- **MATERIAL PROVIDED**:

Lemma swap_lookup (this other_matrix : nat) st P Q :
  st !! this = Some P -> st !! other_matrix = Some Q ->
  swap this other_matrix st !! this = Some Q /\
  swap this other_matrix st !! other_matrix = Some P /\
  forall k, k <> this -> k <> other_matrix ->
    swap this other_matrix st !! k = st !! k.
Proof.
  intros HP HQ. unfold swap.
  destruct (exchange_lookup _m set_m this other_matrix st P Q)
    as (HP1 & HQ1 & Hk1); [intros []; reflexivity | assumption..|].
  destruct (exchange_lookup _n set_n this other_matrix _ _ _
              ltac:(intros []; reflexivity) HP1 HQ1) as (HP2 & HQ2 & Hk2).
  destruct (exchange_lookup _val set_val this other_matrix _ _ _
              ltac:(intros []; reflexivity) HP2 HQ2) as (HP3 & HQ3 & Hk3).
  destruct (exchange_lookup _decomposition_type set_decomposition_type
              this other_matrix _ _ _
              ltac:(intros []; reflexivity) HP3 HQ3) as (HP4 & HQ4 & Hk4).
  split; [|split].
  - rewrite HP4. destruct P, Q. reflexivity.
  - rewrite HQ4. destruct P, Q. reflexivity.
  - intros k Hkp Hkq. rewrite Hk4, Hk3, Hk2, Hk1 by assumption. reflexivity.
Qed.

(** C10: [swap] exchanges the whole state of the two matrices (row count,
    column count, buffer and decomposition-state tag), leaves every other
    object alone, and applied twice restores the store it started from; this
    also holds when both references name the same matrix. *)
Theorem swap_exchanges_states (this other_matrix : nat) st P Q :
  st !! this = Some P -> st !! other_matrix = Some Q ->
  swap this other_matrix st !! this = Some Q /\
  swap this other_matrix st !! other_matrix = Some P /\
  (forall k, k <> this -> k <> other_matrix ->
     swap this other_matrix st !! k = st !! k) /\
  swap this other_matrix (swap this other_matrix st) = st.
Proof.
  intros HP HQ.
  destruct (swap_lookup this other_matrix st P Q HP HQ) as (H1 & H2 & H3).
  split; [exact H1|]. split; [exact H2|]. split; [exact H3|].
  destruct (swap_lookup this other_matrix _ Q P H1 H2) as (H1' & H2' & H3').
  apply map_eq. intros k.
  destruct (decide (k = this)) as [-> | Hkp]; [congruence|].
  destruct (decide (k = other_matrix)) as [-> | Hkq]; [congruence|].
  rewrite H3', H3 by assumption. reflexivity.
Qed.

End swapping.

(** ** A materialised transpose is a transpose *)

Section transposition.

Context {T Real : Type} `{Scalar T Real}.

Implicit Types A : DenseMatrix T.

Lemma length_bind_rows {X Y} (row : X -> list Y) (w : nat) (l : list X) :
  (forall a, length (row a) = w) -> length (l ≫= row) = (length l * w)%nat.
Proof.
  intros Hrow. induction l as [|a l IH]; [reflexivity|].
  change ((a :: l) ≫= row) with (row a ++ (l ≫= row)).
  rewrite length_app, Hrow, IH. simpl. lia.
Qed.

Lemma lookup_bind_rows {X Y} (row : X -> list Y) (w : nat) (l : list X)
    (i j : nat) :
  (forall a, length (row a) = w) -> (j < w)%nat ->
  (l ≫= row) !! (i * w + j)%nat = l !! i ≫= fun a => row a !! j.
Proof.
  intros Hrow Hj. revert i. induction l as [|a l IH]; intros i.
  - reflexivity.
  - change ((a :: l) ≫= row) with (row a ++ (l ≫= row)).
    destruct i as [|i].
    + simpl. apply lookup_app_l. rewrite Hrow. exact Hj.
    + rewrite lookup_app_r by (rewrite Hrow; simpl; lia).
      rewrite Hrow. replace (S i * w + j - w)%nat with (i * w + j)%nat
        by (simpl; lia).
      rewrite IH. reflexivity.
Qed.

Lemma transposed_well_formed A : well_formed A -> well_formed (transposed A).
Proof.
  intros Hwf. pose proof (well_formed_product_small A Hwf) as Hsmall.
  destruct Hwf as [(Hm & Hn & Hsz) Hmn]. unfold UInt.in_range in *.
  assert (Hlen : size (transposed A) = _n A * _m A).
  { unfold size, transposed. simpl.
    rewrite (length_bind_rows _ (Z.to_nat (_m A)))
      by (intros a; rewrite length_fmap, length_seqZ; reflexivity).
    rewrite length_seqZ. lia. }
  split; [|exact Hlen].
  split; [exact Hn|]. split; [exact Hm|].
  rewrite Hlen. simpl. symmetry. apply UInt.wrap_small.
  unfold UInt.in_range. lia.
Qed.

Lemma entry_transposed A i j :
  0 <= i < _n A -> 0 <= j < _m A ->
  entry (transposed A) i j = entry A j i.
Proof.
  intros Hi Hj. unfold entry at 1. simpl.
  replace (Z.to_nat (i * _m A + j))
    with (Z.to_nat i * Z.to_nat (_m A) + Z.to_nat j)%nat by lia.
  rewrite (lookup_bind_rows _ (Z.to_nat (_m A)))
    by (try (intros a; rewrite length_fmap, length_seqZ; reflexivity); lia).
  rewrite lookup_seqZ_lt by lia. simpl.
  rewrite list_lookup_fmap, lookup_seqZ_lt by lia. simpl.
  f_equal; lia.
Qed.

Lemma transposed_is_transpose A :
  well_formed A -> is_transpose_of (transposed A) A.
Proof.
  intros Hwf. split; [reflexivity|]. split; [reflexivity|].
  intros i j Hi Hj. simpl in Hi, Hj. unfold transpose.
  rewrite (op_call_entry (transposed A) i j (transposed_well_formed A Hwf))
    by (simpl; lia).
  rewrite (op_call_entry A j i Hwf) by lia.
  f_equal. apply entry_transposed; lia.
Qed.

End transposition.

(** ** LU solve *)

Section lu.

Context {T Real : Type} `{Scalar T Real}.

Implicit Types M : DenseMatrix T.

Lemma lu_step_zero_pivot (st : DenseMatrix T * list Z) (k : Z) (d : T) :
  op_call (fst st) k k = Ok d -> numerically_zero d = true ->
  lu_step false st k = Err SingularMatrixError.
Proof.
  intros Hd Hzero. unfold lu_step. simpl. rewrite Hd. simpl.
  rewrite Hzero. reflexivity.
Qed.

(** Elimination without pivoting stops at the first step whose pivot
    candidate is (numerically) zero. *)
Lemma lu_decompose_zero_pivot M (k : Z) (st : DenseMatrix T * list Z) (d : T) :
  0 <= k < _m M ->
  foldM (lu_step false) (seqZ 0 k) (M, []) = Ok st ->
  op_call (fst st) k k = Ok d ->
  numerically_zero d = true ->
  _lu_decompose false M = Err SingularMatrixError.
Proof.
  intros Hk Hsteps Hd Hzero. unfold _lu_decompose.
  replace (_m M) with (k + (_m M - k)) by lia.
  rewrite seqZ_app by lia. rewrite foldM_app, Hsteps.
  rewrite seqZ_cons by lia.
  change (Ok st ≫= _) with
    (st' ← lu_step false st (0 + k);
     foldM (lu_step false) (seqZ (Z.succ (0 + k)) (Z.pred (_m M - k))) st')
    at 1.
  rewrite Z.add_0_l, (lu_step_zero_pivot st k d Hd Hzero). reflexivity.
Qed.

(** The guards of [lu_solve]: the decomposition state first, then the
    shapes. *)
Lemma lu_solve_rejects_cholesky (partial_pivot : bool) M (b : list T) :
  _decomposition_type M = CHOLESKY ->
  lu_solve partial_pivot M b = Err DecompositionStateError.
Proof. intros Htag. unfold lu_solve. rewrite Htag. reflexivity. Qed.

Lemma lu_solve_rejects_shape (partial_pivot : bool) M (b : list T) :
  _decomposition_type M <> CHOLESKY ->
  _m M <> _n M \/ Z.of_nat (length b) <> _m M ->
  lu_solve partial_pivot M b = Err DimensionError.
Proof.
  intros Htag Hshape. unfold lu_solve.
  assert (Hguard : negb (_m M =? _n M)
                   || negb (Z.of_nat (length b) =? _m M) = true).
  { apply orb_true_iff.
    destruct Hshape as [Hsq | Hlen]; [left | right];
      apply negb_true_iff, Z.eqb_neq; assumption. }
  rewrite Hguard.
  destruct (_decomposition_type M); [reflexivity | | reflexivity].
  exfalso. apply Htag. reflexivity.
Qed.

Lemma lu_solve_admitted_shape (partial_pivot : bool) M (b : list T) :
  _decomposition_type M <> CHOLESKY ->
  _m M = _n M ->
  Z.of_nat (length b) = _m M ->
  lu_solve partial_pivot M b
  = (st ← _lu_decompose partial_pivot M;
     x ← _lu_back_substitute (fst st) (snd st) b;
     Ok (fst st, x)).
Proof.
  intros Htag Hsq Hlen. unfold lu_solve.
  replace (_m M =? _n M) with true by (symmetry; apply Z.eqb_eq; exact Hsq).
  replace (Z.of_nat (length b) =? _m M) with true
    by (symmetry; apply Z.eqb_eq; exact Hlen).
  simpl.
  destruct (_decomposition_type M); [reflexivity | | reflexivity].
  exfalso. apply Htag. reflexivity.
Qed.

End lu.

(** C3: on a square matrix that does not carry Cholesky factors, with a
    right-hand side of matching length, [lu_solve] without pivoting fails
    with SingularMatrixError as soon as an elimination step meets a
    (numerically) zero pivot candidate; for A = [[0,1],[1,0]] and every
    right-hand side [b0, b1] it fails with SingularMatrixError when
    [partial_pivot] is false, and with [partial_pivot] true it returns the
    matrix tagged [LU] and a solution [x0, x1] with x0 = b1 and x1 = b0. *)
Theorem lu_solve_zero_pivot :
  (forall (T Real : Type) (S : Scalar T Real) (M : DenseMatrix T)
          (b : list T) (k : Z) (st : DenseMatrix T * list Z) (d : T),
     _decomposition_type M <> CHOLESKY ->
     _m M = _n M ->
     Z.of_nat (length b) = _m M ->
     0 <= k < _m M ->
     foldM (lu_step false) (seqZ 0 k) (M, []) = Ok st ->
     op_call (fst st) k k = Ok d ->
     numerically_zero d = true ->
     lu_solve false M b = Err SingularMatrixError) /\
  (forall b0 b1, lu_solve false A01 [b0; b1] = Err SingularMatrixError) /\
  (forall b0 b1, exists M' x0 x1,
     lu_solve true A01 [b0; b1] = Ok (M', [x0; x1]) /\
     _decomposition_type M' = LU /\
     QArith_base.Qeq x0 b1 /\ QArith_base.Qeq x1 b0).
Proof.
  assert (Hgen : forall (T Real : Type) (S : Scalar T Real)
            (M : DenseMatrix T)
            (b : list T) (k : Z) (st : DenseMatrix T * list Z) (d : T),
     _decomposition_type M <> CHOLESKY ->
     _m M = _n M ->
     Z.of_nat (length b) = _m M ->
     0 <= k < _m M ->
     foldM (lu_step false) (seqZ 0 k) (M, []) = Ok st ->
     op_call (fst st) k k = Ok d ->
     numerically_zero d = true ->
     lu_solve false M b = Err SingularMatrixError).
  { intros T Real S M b k st d Htag Hsq Hlen Hk Hsteps Hd Hzero.
    rewrite (lu_solve_admitted_shape false M b Htag Hsq Hlen).
    rewrite (lu_decompose_zero_pivot M k st d Hk Hsteps Hd Hzero).
    reflexivity. }
  split; [exact Hgen|]. split.
  - intros b0 b1.
    apply (Hgen _ _ _ A01 [b0; b1] 0 (A01, []) (QArith_base.Qmake 0 1)).
    + discriminate.
    + reflexivity.
    + reflexivity.
    + simpl. lia.
    + reflexivity.
    + reflexivity.
    + reflexivity.
  - intros b0 b1.
    rewrite (lu_solve_admitted_shape true A01 [b0; b1])
      by (discriminate || reflexivity).
    let r := eval vm_compute in (_lu_decompose true A01) in
    change (_lu_decompose true A01) with r.
    cbv -[QArith_base.Qplus QArith_base.Qminus QArith_base.Qmult
          QArith_base.Qdiv QArith_base.Qeq].
    do 3 eexists. split; [reflexivity|]. split; [reflexivity|].
    split; field.
Qed.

- **TASK OBJECTIVE**: Beginning with the line containing "f_equal; lia." and ending with the line containing "rewrite (op_call_entry (transposed", extract those lines exactly from the listing above, and only those.

- **YOUR SOLUTION**:
  f_equal; lia.
Qed.

Lemma transposed_is_transpose A :
  well_formed A -> is_transpose_of (transposed A) A.
Proof.
  intros Hwf. split; [reflexivity|]. split; [reflexivity|].
  intros i j Hi Hj. simpl in Hi, Hj. unfold transpose.
  rewrite (op_call_entry (transposed A) i j (transposed_well_formed A Hwf))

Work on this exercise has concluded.